Some time earlier the nature of Mr Kumar’s employment changed.  On 13 June 1995 he commenced working as a production manager and relinquished his duties as a site manager.  There was a divergence in the evidence as to whether he satisfactorily discharged his duties as a production manager. Mr Humphries gave evidence that he discussed with Mr Kumar deficiencies in his management of production.  This was denied by Mr Kumar.  It is difficult to know which account should be accepted though I am inclined to accept the evidence of Mr Kumar.  It is relatively clear that Mr Humphries was then in the throws of being dismissed. I do not accept his evidence that he tendered his resignation because he wanted to pursue a different career. His oral description of it being a mutual desire on the employer’s part I also find improbable. Mr Humphries did not impress me as a witness. However Mr Humphries evidence of Mr Kumar’s failings as a production manager, apart from the evidence concerning conversations with Mr Kumar, was supported by the evidence of Mr de Jong I accept, that Mr de Jong decided to take over the role of production manager after he started as general manager. I also accept that thereafter he went about recruiting a production manager to assume the duties that he was then performing.  I should add that I am less certain about other aspects of Mr de Jong’s evidence which I consider shortly. 

The first critical conversation between Mr de Jong and Mr Kumar took place on either Friday 25 August 1995 or Tuesday 29 August 1995.  Mr de Jong gave evidence that “on or about Friday 25 August 1995” he informed Mr Kumar that he would no longer be responsible for production and he was to return to the position of site manager.  Mr Kumar’s evidence was that on Tuesday 29 August 1995 he attended a production meeting with, amongst others, Mr de Jong.  They spent the entire day discussing how to enhance the profitability on factory based production.

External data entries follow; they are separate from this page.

(* ===== verification/AgentQueueFacts.v ===== *)
(** * The command documents of the service Agents stay sound

    Whatever a service files, the router polls and the router acknowledges, the stored commands
    keep their fields, no key has two open commands, and none goes out more than five times. *)

From S2P Require Import Prelude PyNum PyVal PyTime HubValues Json Storage Hub Services AgentQueue.

Lemma dict_rows_map rows : dict_rows (PList (List.map PDict rows)) = Ok rows.
Proof.
  unfold dict_rows. cbn. f_equal. induction rows as [|r rows IH]; [done|]. cbn in *. by rewrite IH.
Qed.

Lemma plain_map_PDict rows : List.Forall (fun row => plain (PDict row)) rows -> plain (PList (List.map PDict rows)).
Proof. intros Hr. constructor. by apply List.Forall_map. Qed.

Lemma plain_queue_doc rows : List.Forall (fun row => plain (PDict row)) rows ->
  plain (PDict [("commands", PList (List.map PDict rows))]).
Proof.
  intros Hr. constructor; [repeat constructor; intros []|]. repeat constructor. by apply List.Forall_map.
Qed.

Lemma ack_map_plain acks : List.Forall plain acks -> plain (PDict (ack_map acks)).
Proof.
  intros Ha. apply plain_dict_of. induction Ha as [|v acks Hv _ IH]; [constructor|]. destruct v; try exact IH. by constructor.
Qed.

Section Sound.
Context {S : Type} `{DocStoreLaws S} (file : string) (Hfile : str_in file ["state.json"; "devices.json"] = false).
Context {K : Type} (key : dict -> K) (shaped : dict -> Prop) `{Hshape : !CommandShape key shaped}.

Definition good (row : dict) : Prop := command_sane row /\ shaped row.
Definition stored (w : world S) (rows : list dict) : Prop :=
  read_commands (default (PDict [("commands", PList [])]) (doc_read file (w_docs w))) = Ok rows.

(** Every stored command is well-formed, and no key has two open ones. *)
Record queue_sound (w : world S) (rows : list dict) : Prop := {
  qs_docs : doc_ok (w_docs w);
  qs_stored : stored w rows;
  qs_good : List.Forall good rows;
  qs_open : one_open key rows;
}.
Definition sound_queue (w : world S) : Prop := exists rows, queue_sound w rows.

Lemma load_queue_eq w rows : stored w rows -> load_queue file w = (Ok rows, w).
Proof. intros Hs. unfold load_queue. rewrite prog_bind_eq. cbn. unfold lift. by rewrite Hs. Qed.

Lemma good_sorted row : good row -> good (sorted_dict row).
Proof.
  intros [[Hpl [s Hs] (n & Ha & Hn) Hp Hd] Hsh]. pose proof (plain_nodup _ Hpl) as Hnd. split; [|by apply shaped_sorted].
  assert (forall k v, get row k = v -> sort_keys v = v -> get (sorted_dict row) k = v) as Hget.
  { intros k v Hk Hv. by rewrite get_sorted, Hk, Hv. }
  assert (get (sorted_dict row) "status" = PStr s) as Hs' by (by apply Hget). rewrite Hs in Hp, Hd. constructor.
  - by apply plain_sort_keys in Hpl.
  - by exists s.
  - exists n. by rewrite (Hget _ _ Ha).
  - rewrite Hs'. intros Hst. by rewrite (Hget _ _ (Hp Hst)).
  - rewrite Hs'. intros Hst. destruct (Hd Hst) as [t Ht]. exists t. by apply Hget.
Qed.

Lemma save_queue_stored rows w w' : List.Forall (fun row => plain (PDict row)) rows ->
  save_queue file rows w = (Ok tt, w') -> stored w' (List.map sorted_dict rows).
Proof.
  intros Hpl Hsave. unfold stored. rewrite (save_json_read _ _ _ _ Hfile (plain_queue_doc rows Hpl) Hsave). cbn [default].
  change (sort_keys (PDict [("commands", PList (List.map PDict rows))]))
    with (PDict [("commands", PList (List.map sort_keys (List.map PDict rows)))]).
  rewrite List.map_map. unfold read_commands, get_or. cbn [dget String.eqb Ascii.eqb Bool.eqb default from_option id].
  rewrite <- (dict_rows_map (List.map sorted_dict rows)). by rewrite List.map_map.
Qed.

(** Filing sound rows leaves a sound queue, also when the save fails. *)
Lemma save_queue_sound rows old w r w' :
  queue_sound w old -> List.Forall good rows -> one_open key rows -> save_queue file rows w = (r, w') -> sound_queue w'.
Proof.
  intros [Hdocs Hst Hold Hopen] Hrows Ho Hsave.
  assert (List.Forall (fun row => plain (PDict row)) rows) as Hpl by (eapply List.Forall_impl; [|exact Hrows]; by intros row [[? _ _ _ _] _]).
  pose proof (plain_queue_doc rows Hpl) as Hdoc. unfold save_queue in Hsave. destruct r as [[]|e].
  - exists (List.map sorted_dict rows). constructor.
    + by eapply save_json_ok.
    + by apply (save_queue_stored rows w).
    + apply List.Forall_map. eapply List.Forall_impl; [|exact Hrows]. apply good_sorted.
    + revert Ho. apply one_open_mono. clear -Hrows Hshape. induction Hrows as [|row rows Hrow Hrows IH]; cbn; constructor; [|done].
      destruct Hrow as [[Hpl [s Hs] _ _ _] Hsh]. pose proof (plain_nodup _ Hpl) as Hnd.
      unfold is_open. rewrite get_sorted, Hs by done. intros Hop. split; [done|by apply key_sorted].
  - exists old. unfold save_json in Hsave. destruct (doc_save _ _ _ _) as [[]|]; [done|]. injection Hsave as _ <-. by constructor.
Qed.

Lemma stored_good_sent ks now router limit rows rows' out :
  polled ks now router limit rows rows' out -> List.Forall good rows -> List.Forall good rows'.
Proof.
  intros Hp Hg. apply polled_rows in Hp as Hr. assert (List.Forall command_sane rows') as Hs.
  { eapply polled_sane; [done|]. eapply List.Forall_impl; [|exact Hg]. by intros row [? _]. }
  clear Hp. induction Hr as [|row row' rows rows' Hrow _ IH]; [constructor|]. inversion Hg; subst. inversion Hs; subst.
  constructor; [|auto]. destruct Hrow as [->|[_ Hsent]]; [done|]. split; [done|]. eapply shaped_stable; [by eapply sent_same|].
  match goal with H : good _ |- _ => apply H end.
Qed.

(** A poll answers what the relation [polled] says and keeps the queue sound. *)
Lemma poll_queue_sound due ks router limit w rows r w' :
  (forall now row, good row -> exists b, due now router row = Ok b /\ (b = true <-> ready_for now router row)) ->
  queue_sound w rows -> poll_queue file due ks router limit w = (r, w') ->
  sound_queue w' /\ forall out, r = Ok out -> exists rows', polled ks (w_ms w / 1000) router limit rows rows' out.
Proof.
  intros Hdue [Hdocs Hst Hg Ho]. unfold poll_queue. rewrite prog_bind_eq. cbn [epoch].
  rewrite prog_bind_eq. unfold utc_now at 1. rewrite prog_bind_eq. cbn [epoch mret prog_ret].
  rewrite prog_bind_eq, (load_queue_eq _ _ Hst), prog_bind_eq. cbn [lift]. set (now := w_ms w / 1000).
  destruct (hand_out_polled due ks now router good (utc_text now) limit rows) as (rows' & out & -> & Hp).
  { intros row Hrow. split; [apply Hrow|by apply Hdue]. }
  { done. }
  rewrite prog_bind_eq. pose proof (stored_good_sent _ _ _ _ _ _ _ Hp Hg) as Hg'.
  assert (one_open key rows') as Ho'.
  { revert Ho. apply one_open_mono. pose proof (polled_rows _ _ _ _ _ _ _ Hp) as Hr.
    eapply List.Forall2_impl; [|exact Hr]. intros row row' [->|[_ Hsent]]; [done|]. intros _.
    split; [by eapply sent_open|]. eapply key_stable. by eapply sent_same. }
  destruct out as [|p out].
  - cbn. intros [= <- <-]. split; [by exists rows|]. intros out [= <-]. by exists rows'.
  - destruct (save_queue file rows' w) as [[[]|e] w1] eqn:Es; intros [= <- <-];
      (split; [eapply save_queue_sound; [by constructor|done..]|]); [|done]. intros o [= <-]. by exists rows'.
Qed.

(** Acknowledgements of a plain report keep the queue sound. *)
Lemma ack_queue_sound acks w rows r w' :
  List.Forall plain acks -> queue_sound w rows -> ack_queue file acks w = (r, w') -> sound_queue w'.
Proof.
  intros Hacks [Hdocs Hst Hg Ho]. unfold ack_queue. rewrite prog_bind_eq, (load_queue_eq _ _ Hst), prog_bind_eq.
  unfold utc_now at 1. rewrite prog_bind_eq. cbn [epoch mret prog_ret]. rewrite prog_bind_eq.
  destruct (List.filter _ rows); [intros [= <- <-]; by exists rows|].
  destruct (save_queue _ _ w) as [[[]|e] w1] eqn:Es; intros [= <- <-].
  all: eapply save_queue_sound; [by constructor| | |exact Es].
  all: try (apply List.Forall_map; eapply List.Forall_impl; [|exact Hg]; intros row [Hs Hsh]; split;
    [by apply acknowledge_sane; [apply ack_map_plain|]|eapply shaped_stable; [apply acknowledge_same|done]]).
  all: revert Ho; apply one_open_mono; clear -Hshape; induction rows as [|row rows IH]; cbn; constructor; [|done];
    intros Hop; (split; [by eapply acknowledge_open|apply key_stable, acknowledge_same]).
Qed.
End Sound.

During the course of this meeting Mr de Jong told the others that “I will be directing the traffic until further notice”. There is a superficial divergence between these accounts of what occurred and when it occurred.  However Mr de Jong’s evidence was vague as to when precisely he told Mr Kumar that he was no longer responsible for production.  There is no real inconsistency between Mr de Jong’s evidence that it happened “on or about” the Friday and Mr Kumar’s evidence that it occurred on Tuesday.  The clear import of Mr Kumar’s account of what he was told by Mr de Jong was that the latter was assuming responsibility for production.  To the extent that there is any difference in their accounts it may flow from either a misunderstanding of what Mr de Jong meant, or arise from the inherent difficulties in recalling precisely what was said and when it was said some two years after the event.  In any event, even on Mr de Jong’s account, Mr Kumar till did some work as production manager in the week commencing Monday 28 August 1995.

I find, that by Tuesday 29 August 1995 Mr de Jong had intended to relieve Mr Kumar of his responsibilities as production manager and the placing of the advertisement by Mr de Jong for a production manager in the paper the following Saturday was unexceptionable in those circumstances. 

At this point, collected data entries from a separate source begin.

(** [[x for x in rows if isinstance(x, dict) and clean_saved_value(x.get("id"))]] *)
Definition rules_of (rows : list pyval) : list dict :=
  omap (fun v => match v with
                 | PDict r => if nonempty (rule_id r) then Some r else None
                 | _ => None
                 end) rows.

Definition rules_value (rows : list dict) : pyval := PList (List.map PDict rows).

Record rules_doc := {
  rd_revision : Z;
  rd_updated : string;
  rd_rules : list dict;
  rd_loaded : bool;
}.

(** [_load_portmap_rules_document] on what the store returned ([None]: missing). *)
Definition read_rules (raw : option pyval) : rules_doc :=
  match raw with
  | Some (PDict d) =>
      match get d "rules" with
      | PList rows => {| rd_revision := Z.max 1 (to_int (get d "revision") 1);
                         rd_updated := clean_saved_value (get d "updatedAt");
                         rd_rules := rules_of rows; rd_loaded := true |}
      | _ => {| rd_revision := 0; rd_updated := ""; rd_rules := []; rd_loaded := false |}
      end
  | Some (PList rows) => {| rd_revision := 1; rd_updated := ""; rd_rules := rules_of rows; rd_loaded := true |}
  | _ => {| rd_revision := 0; rd_updated := ""; rd_rules := []; rd_loaded := false |}
  end.

(** The sort key: port, protocol, name. *)
Definition rule_le (a b : dict) : bool :=
  let pa := to_int (get a "listenPort") 0 in
  let pb := to_int (get b "listenPort") 0 in
  let ta := transport (get a "transportProtocol") in
  let tb := transport (get b "transportProtocol") in
  (pa <? pb) || (pa =? pb) && (sltb ta tb
    || String.eqb ta tb && sleb (clean_saved_value (get a "name")) (clean_saved_value (get b "name"))).

(** The key of the replacement in [portmap_persistence_patch.py]: port and name. *)
Definition rule_le_patched (a b : dict) : bool :=
  let pa := to_int (get a "listenPort") 0 in
  let pb := to_int (get b "listenPort") 0 in
  (pa <? pb) || (pa =? pb) && sleb (clean_saved_value (get a "name")) (clean_saved_value (get b "name")).

Definition rules_cap : nat := 100.

Definition rules_document (version revision : Z) (now : string) (rows : list dict) : pyval :=
  PDict [("version", PInt version); ("revision", PInt revision); ("updatedAt", PStr now);
         ("rules", rules_value rows)].

Definition port_key (r : dict) : Z * string :=
  (to_int (get r "listenPort") 0, upper (transport (get r "transportProtocol"))).

Definition conflicts (rule item : dict) : bool :=
  negb (py_eq (get item "id") (get rule "id"))
  && (fst (port_key item) =? fst (port_key rule)) && String.eqb (snd (port_key item)) (snd (port_key rule)).

Definition check_conflict (rows : list dict) (rule : dict) : result unit :=
  match List.find (conflicts rule) rows with
  | Some item => raise_value_error (py_str (get rule "transportProtocol") +:+ " 监听端口 "
                   +:+ py_str (get rule "listenPort") +:+ " 已被规则 " +:+ py_str (get item "name") +:+ " 使用")
  | None => Ok tt
  end.

(** [rule if x.get("id") == rule_id else x]. *)
Definition replace_rule (id : string) (rule : dict) (rows : list dict) : list dict :=
  List.map (fun x => if field_is x "id" id then rule else x) rows.

Definition remove_rule (id : string) (rows : list dict) : list dict :=
  List.filter (fun x => negb (field_is x "id" id)) rows.

Definition find_rule (id : string) (rows : list dict) : option dict :=
  List.find (fun x => field_is x "id" id) rows.

(** ** The command queue *)

Definition upsert_payload (rule : dict) : dict := [("rule", PDict rule)].
Definition id_payload (id : string) : dict := [("id", PStr id)].

(** [_portmap_command_rule_id]; the payload of a stored command can be anything. *)
Definition command_rule_id (action : string) (payload : pyval) : result string :=
  r ← (if String.eqb action "upsert" then vget payload "rule" else Ok PNone);
  match r with
  | PDict rule => Ok (clean_saved_value (get rule "id"))
  | _ => id ← vget payload "id"; mret (clean_saved_value id)
  end.

Definition queue_cap : nat := 500.

(** Finished more than a day ago. *)
Definition expired (now : Z) (c : dict) : bool :=
  py_in (get c "status") [PStr "done"; PStr "failed"] && (86400 <? now - to_int (get c "finishedEpoch") now).

(** The commands kept when a command is queued. *)
Definition live_commands (now : Z) (rows : list pyval) : list dict :=
  last_n queue_cap (omap (fun v => match v with
                                   | PDict c => if expired now c then None else Some c
                                   | _ => None
                                   end) rows).

Definition active (router : string) (c : dict) : bool :=
  field_is c "router" router && py_in (get c "status") [PStr "pending"; PStr "delivered"].

(** The search over [reversed(commands)] for an active command of the same action and
    rule, and the update of the one found. *)
Fixpoint coalesce_rev (router action id : string) (upd : dict -> dict) (rows : list dict)
  : result (option (dict * list dict)) :=
  match rows with
  | [] => Ok None
  | c :: rest =>
      hit ← (if active router c && field_is c "action" action
             then cid ← command_rule_id action (por (get c "payload") (PDict []));
                  mret (String.eqb cid id)
             else Ok false);
      if hit : bool then Ok (Some (upd c, upd c :: rest))
      else
        found ← coalesce_rev router action id upd rest;
        mret (match found with Some (c', rest') => Some (c', c :: rest') | None => None end)
  end.

Definition refresh_command (payload : dict) (now : string) (c : dict) : dict :=
  dset "updatedAt" (PStr now) (dset "status" (PStr "pending") (dset "payload" (PDict payload) c)).

Definition new_command (id router action : string) (payload : dict) (now : string) (now_epoch : Z) : dict :=
  [("id", PStr id); ("router", PStr router); ("action", PStr action); ("payload", PDict payload);
   ("status", PStr "pending"); ("attempts", PInt 0); ("createdAt", PStr now); ("createdEpoch", PInt now_epoch)].

(** The active command of the same action and rule, updated, and the rows with it. *)
Definition coalesce (router action : string) (payload : dict) (now_text : string) (commands : list dict)
  : result (option (dict * list dict)) :=
  rid ← command_rule_id action (PDict payload);
  found ← coalesce_rev router action rid (refresh_command payload now_text) (rev commands);
  mret (match found with Some (c, rows) => Some (c, rev rows) | None => None end).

This leads to a consideration of the conversation that occurred by mobile phone on Thursday 31 August 1995.  Mr de Jong’s account was that he received a telephone call from a client, the Australian Valuations Office, who wanted to know where workmen were who should be rectifying defects.  Mr de Jong rang Mr Kumar and did so because he then believed that Mr Kumar was responsible for organising that part of the business of the employer.  Mr de Jong said that he asked Mr Kumar whether he knew where the workmen were.  Mr Kumar replied he did not.  Mr de Jong then asked where Mr Kumar was and the response was to the effect that he was in his car and driving around. In his affidavit Mr de Jong’s recounted that he then said “I don’t believe that to be a very satisfactory answer for someone in a position in control of men, not knowing where they are or what they are doing”.  In his oral testimony Mr de Jong said that in recounting the conversation he had left out expletives and later in that testimony said that he heard Mr Kumar’s response “over (de Jong’s) vehement abuse”. 

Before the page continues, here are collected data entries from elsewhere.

(* ===== verification/PortMapQueue.v ===== *)
(** * The port-mapping command queue

    Three operations work on the stored rows: queueing a command, handing commands to the
    router, and acknowledging them.  The file shows that a rule never has two active
    commands of one kind, that the router gets the oldest deliverable commands, at most five
    times each and at least fifteen seconds apart, and that an acknowledged command is never
    handed out again. *)

From S2P Require Import Prelude PyNum PyVal PyIp PyTime HubValues Json Storage Hub Fixtures.
From S2P Require Import AgentCmd PortMap.

(** ** Well-formed commands *)

(** The payload of the commands the Hub creates: a rule with a text id, or an id. *)
Definition payload_ok (action : string) (payload : pyval) (rid : string) : Prop :=
  exists p, payload = PDict p /\ nodup_keys p /\
    if String.eqb action "upsert"
    then exists rule s, get p "rule" = PDict rule /\ nodup_keys rule /\ get rule "id" = PStr s /\ rid = clean_str s
    else exists s, get p "id" = PStr s /\ rid = clean_str s.

Record command_ok (c : dict) (router action rid status : string) : Prop := {
  co_router : get c "router" = PStr router;
  co_action : get c "action" = PStr action;
  co_status : get c "status" = PStr status;
  co_payload : payload_ok action (get c "payload") rid;
  co_keys : nodup_keys c;
}.

Definition is_active (status : string) : bool := str_in status ["pending"; "delivered"].

(** What identifies an active command. *)
Definition active_key (c : dict) : option (string * string * string) :=
  match get c "router", get c "action", get c "status" with
  | PStr router, PStr action, PStr status =>
      if is_active status then
        match command_rule_id action (get c "payload") with
        | Ok rid => Some (router, action, rid)
        | Err _ => None
        end
      else None
  | _, _, _ => None
  end.

Definition active_keys (rows : list dict) : list (string * string * string) := omap active_key rows.

Lemma payload_rule_id action payload rid :
  payload_ok action payload rid -> command_rule_id action payload = Ok rid.
Proof.
  intros (p & -> & _ & Hp). unfold command_rule_id. destruct (String.eqb action "upsert").
  - destruct Hp as (rule & s & Hr & _ & Hid & ->). simpl. rewrite Hr. by rewrite Hid.
  - destruct Hp as (s & Hid & ->). simpl. by rewrite Hid.
Qed.

Lemma payload_truthy action payload rid : payload_ok action payload rid -> por payload (PDict []) = payload.
Proof.
  intros (p & -> & _ & Hp). unfold por. destruct p; [|done]. exfalso.
  destruct (String.eqb action "upsert").
  - destruct Hp as (? & ? & Hr & _). discriminate.
  - destruct Hp as (? & Hr & _). discriminate.
Qed.

Lemma active_key_ok c router action rid status :
  command_ok c router action rid status ->
  active_key c = if is_active status then Some (router, action, rid) else None.
Proof.
  intros [Hr Ha Hs Hp _]. unfold active_key. rewrite Hr, Ha, Hs. by rewrite (payload_rule_id _ _ _ Hp).
Qed.

Lemma active_test c router action rid status name :
  command_ok c router action rid status ->
  active name c = String.eqb router name && is_active status.
Proof.
  intros [Hr _ Hs _ _]. unfold active, field_is, is_text. rewrite Hr, Hs. done.
Qed.

Definition commands_ok (rows : list dict) : Prop :=
  Forall (fun c => exists router action rid status, command_ok c router action rid status) rows.

(** ** Queueing *)

(** The rows [_queue_portmap_command] stores, for a command id [id] if one is created. *)
Definition enqueue (now : Z) (now_text id router action : string) (payload : dict) (rows : list pyval)
  : result (list dict) :=
  let commands := live_commands now rows in
  found ← coalesce router action payload now_text commands;
  mret (match found with
        | Some (_, rows') => rows'
        | None => commands ++ [new_command id router action payload now_text now]
        end).

Lemma refresh_ok c router action rid status payload now_text :
  command_ok c router action rid status -> payload_ok action (PDict payload) rid ->
  command_ok (refresh_command payload now_text c) router action rid "pending".
Proof.
  intros [Hr Ha Hs Hp Hn] Hpl. unfold refresh_command.
  split; repeat first [rewrite get_dset_eq | rewrite get_dset_ne by done | apply nodup_dset]; done.
Qed.

Lemma new_command_ok id router action payload now_text now rid :
  payload_ok action (PDict payload) rid ->
  command_ok (new_command id router action payload now_text now) router action rid "pending".
Proof.
  intros Hp. split; try done. repeat constructor; simpl; intuition discriminate.
Qed.

(** The search over the reversed rows: nothing active with the key, or the rows around the
    one command that is updated. *)
Lemma coalesce_rev_spec router action rid upd rows :
  commands_ok rows ->
  (coalesce_rev router action rid upd rows = Ok None /\ ~ In (router, action, rid) (active_keys rows))
  \/ exists a c b, rows = a ++ c :: b /\ coalesce_rev router action rid upd rows = Ok (Some (upd c, a ++ upd c :: b))
     /\ exists status, command_ok c router action rid status /\ is_active status = true.
Proof.
  induction 1 as [|c rows (r & a & i & st & Hc) Hrows IH]; [left; split; [done|by intros []]|].
  cbn [coalesce_rev]. rewrite (active_test _ _ _ _ _ router Hc).
  pose proof Hc as [Hr Ha Hs Hp _].
  assert (field_is c "action" action = String.eqb a action) as -> by (unfold field_is, is_text; by rewrite Ha).
  unfold active_keys. cbn [omap list_omap]. rewrite (active_key_ok _ _ _ _ _ Hc).
  destruct (String.eqb_spec r router) as [->|Hner]; simpl.
  - destruct (is_active st) eqn:Est; simpl.
    + destruct (String.eqb_spec a action) as [->|Hnea]; simpl.
      * rewrite (payload_truthy _ _ _ Hp), (payload_rule_id _ _ _ Hp). simpl.
        destruct (String.eqb_spec i rid) as [->|Hnei].
        -- right. exists [], c, rows. split; [done|]. split; [done|]. eauto.
        -- destruct IH as [[-> Hin]|(x & c' & b & -> & -> & ?)]; [left|right].
           ++ split; [done|]. intros [[=]|?]; [congruence|auto].
           ++ exists (c :: x), c', b. done.
      * destruct IH as [[-> Hin]|(x & c' & b & -> & -> & ?)]; [left|right].
        -- split; [done|]. intros [[=]|?]; [congruence|auto].
        -- exists (c :: x), c', b. done.
    + destruct IH as [[-> Hin]|(x & c' & b & -> & -> & ?)]; [by left|right].
      exists (c :: x), c', b. done.
  - destruct IH as [[-> Hin]|(x & c' & b & -> & -> & ?)]; [left|right].
    + split; [done|]. destruct (is_active st); [|done]. intros [[=]|?]; [congruence|auto].
    + exists (c :: x), c', b. done.
Qed.

(** Rows that change in place: each keeps its key or stops being active. *)
Definition settles (c c' : dict) : Prop := active_key c' = active_key c \/ active_key c' = None.

Lemma settles_refl rows : Forall2 settles rows rows.
Proof. induction rows; constructor; [by left|done]. Qed.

In his affidavit Mr de Jong said that after making the critical comment to Mr Kumar about control of the men he went on to say “What shall we do about this situation”.  Mr de Jong says there was a lengthy pause and Mr Kumar then said “I guess I should resign”. This is the response that Mr de Jong said he heard over his vehement abuse.  Mr de Jong said that this came as a suprise and there was a discussion about meeting the next day.  This did not occur and there was a meeting on Monday 4 September 1995. 

It was common ground that Mr Kumar did not attend work on Friday 1 September 1995 either because he was ill or because his son was ill.  On the Friday Mr de Jong prepared Mr Kumar’s termination pay which included a sum of 40 hours pay in lieu of notice.

As to what happened on Monday 4 September 1995, Mr de Jong said that when Mr Kumar attended the office he, Mr de Jong, said, “What happened on Thursday Val?” to which Mr Kumar did not reply.  Mr de Jong asked if he wanted to continue with his resignation to which Mr Kumar said “Yes”. Mr de Jong replied “Are you prepared to give me one weeks notice?”, Mr Kumar replied “Yes”.  Mr de Jong’s response was “In lieu of you working one week I am prepared to pay out that week in lieu of the notice.  Can you leave the premises in a cordial manner”.  Mr de Jong said Mr Kumar accepted the resignation payment and requested a separation certificate.  The separation certificate was, in some respects, prepared at the Melbourne offices of the employer though parts of it were completed by Mr de Jong.  I return to its contents shortly. 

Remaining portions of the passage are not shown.